Saved entries

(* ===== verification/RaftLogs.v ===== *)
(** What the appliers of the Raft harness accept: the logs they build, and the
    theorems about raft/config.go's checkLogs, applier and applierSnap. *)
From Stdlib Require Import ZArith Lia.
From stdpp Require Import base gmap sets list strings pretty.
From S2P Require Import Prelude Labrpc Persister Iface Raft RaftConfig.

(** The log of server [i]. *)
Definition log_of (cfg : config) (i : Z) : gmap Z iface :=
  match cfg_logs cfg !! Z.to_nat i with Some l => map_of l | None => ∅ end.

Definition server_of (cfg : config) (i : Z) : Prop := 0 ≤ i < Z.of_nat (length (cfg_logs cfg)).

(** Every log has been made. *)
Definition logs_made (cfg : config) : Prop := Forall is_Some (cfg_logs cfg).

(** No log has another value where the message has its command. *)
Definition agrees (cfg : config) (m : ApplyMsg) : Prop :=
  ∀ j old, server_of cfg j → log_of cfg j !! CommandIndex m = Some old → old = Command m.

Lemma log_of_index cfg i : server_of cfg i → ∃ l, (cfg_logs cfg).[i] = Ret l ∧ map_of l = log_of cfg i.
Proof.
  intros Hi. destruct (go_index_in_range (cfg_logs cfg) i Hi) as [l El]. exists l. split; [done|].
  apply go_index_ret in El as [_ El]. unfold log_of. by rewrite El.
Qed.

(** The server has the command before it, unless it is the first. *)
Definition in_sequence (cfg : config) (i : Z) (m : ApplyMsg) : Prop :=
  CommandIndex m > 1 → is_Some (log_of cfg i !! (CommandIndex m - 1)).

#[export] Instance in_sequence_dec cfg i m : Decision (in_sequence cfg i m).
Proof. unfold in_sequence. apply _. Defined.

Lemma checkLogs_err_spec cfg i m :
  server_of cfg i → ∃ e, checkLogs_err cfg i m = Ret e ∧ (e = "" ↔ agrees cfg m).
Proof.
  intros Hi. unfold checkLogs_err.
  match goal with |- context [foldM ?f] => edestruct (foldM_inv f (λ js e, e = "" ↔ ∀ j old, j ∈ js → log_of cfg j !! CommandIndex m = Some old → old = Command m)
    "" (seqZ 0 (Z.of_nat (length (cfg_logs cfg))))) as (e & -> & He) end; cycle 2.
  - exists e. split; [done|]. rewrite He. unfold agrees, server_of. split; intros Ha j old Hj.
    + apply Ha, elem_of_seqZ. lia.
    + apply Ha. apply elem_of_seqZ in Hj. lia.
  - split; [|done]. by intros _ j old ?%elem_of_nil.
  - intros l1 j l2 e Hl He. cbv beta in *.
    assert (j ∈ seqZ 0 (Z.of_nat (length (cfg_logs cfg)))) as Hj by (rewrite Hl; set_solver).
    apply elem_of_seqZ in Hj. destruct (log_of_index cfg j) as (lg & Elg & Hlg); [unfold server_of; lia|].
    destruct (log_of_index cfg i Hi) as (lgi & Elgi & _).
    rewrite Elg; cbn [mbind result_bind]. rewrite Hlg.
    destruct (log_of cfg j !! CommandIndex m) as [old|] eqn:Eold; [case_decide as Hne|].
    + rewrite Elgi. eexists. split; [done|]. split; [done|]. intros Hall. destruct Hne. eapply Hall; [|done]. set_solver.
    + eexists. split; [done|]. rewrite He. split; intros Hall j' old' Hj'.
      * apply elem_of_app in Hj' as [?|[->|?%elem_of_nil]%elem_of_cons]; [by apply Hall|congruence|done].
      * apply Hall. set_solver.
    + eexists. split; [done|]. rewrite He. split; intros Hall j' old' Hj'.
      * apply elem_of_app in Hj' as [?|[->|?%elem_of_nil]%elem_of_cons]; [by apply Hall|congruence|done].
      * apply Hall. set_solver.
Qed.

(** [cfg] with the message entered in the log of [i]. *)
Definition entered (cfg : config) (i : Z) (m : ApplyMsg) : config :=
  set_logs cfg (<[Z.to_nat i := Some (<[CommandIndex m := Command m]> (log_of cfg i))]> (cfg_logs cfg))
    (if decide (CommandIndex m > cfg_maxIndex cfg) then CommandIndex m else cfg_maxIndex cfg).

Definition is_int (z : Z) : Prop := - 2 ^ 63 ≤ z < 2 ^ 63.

What needs to be done: All that belongs in your answer is the stretch of entries above from the line with "Definition logs_made (cfg" through the line with "destruct (log_of cfg", printed exactly.

Solution:
Definition logs_made (cfg : config) : Prop := Forall is_Some (cfg_logs cfg).

(** No log has another value where the message has its command. *)
Definition agrees (cfg : config) (m : ApplyMsg) : Prop :=
  ∀ j old, server_of cfg j → log_of cfg j !! CommandIndex m = Some old → old = Command m.

Lemma log_of_index cfg i : server_of cfg i → ∃ l, (cfg_logs cfg).[i] = Ret l ∧ map_of l = log_of cfg i.
Proof.
  intros Hi. destruct (go_index_in_range (cfg_logs cfg) i Hi) as [l El]. exists l. split; [done|].
  apply go_index_ret in El as [_ El]. unfold log_of. by rewrite El.
Qed.

(** The server has the command before it, unless it is the first. *)
Definition in_sequence (cfg : config) (i : Z) (m : ApplyMsg) : Prop :=
  CommandIndex m > 1 → is_Some (log_of cfg i !! (CommandIndex m - 1)).

#[export] Instance in_sequence_dec cfg i m : Decision (in_sequence cfg i m).
Proof. unfold in_sequence. apply _. Defined.

Lemma checkLogs_err_spec cfg i m :
  server_of cfg i → ∃ e, checkLogs_err cfg i m = Ret e ∧ (e = "" ↔ agrees cfg m).
Proof.
  intros Hi. unfold checkLogs_err.
  match goal with |- context [foldM ?f] => edestruct (foldM_inv f (λ js e, e = "" ↔ ∀ j old, j ∈ js → log_of cfg j !! CommandIndex m = Some old → old = Command m)
    "" (seqZ 0 (Z.of_nat (length (cfg_logs cfg))))) as (e & -> & He) end; cycle 2.
  - exists e. split; [done|]. rewrite He. unfold agrees, server_of. split; intros Ha j old Hj.
    + apply Ha, elem_of_seqZ. lia.
    + apply Ha. apply elem_of_seqZ in Hj. lia.
  - split; [|done]. by intros _ j old ?%elem_of_nil.
  - intros l1 j l2 e Hl He. cbv beta in *.
    assert (j ∈ seqZ 0 (Z.of_nat (length (cfg_logs cfg)))) as Hj by (rewrite Hl; set_solver).
    apply elem_of_seqZ in Hj. destruct (log_of_index cfg j) as (lg & Elg & Hlg); [unfold server_of; lia|].
    destruct (log_of_index cfg i Hi) as (lgi & Elgi & _).
    rewrite Elg; cbn [mbind result_bind]. rewrite Hlg.
    destruct (log_of cfg j !! CommandIndex m) as [old|] eqn:Eold; [case_decide as Hne|].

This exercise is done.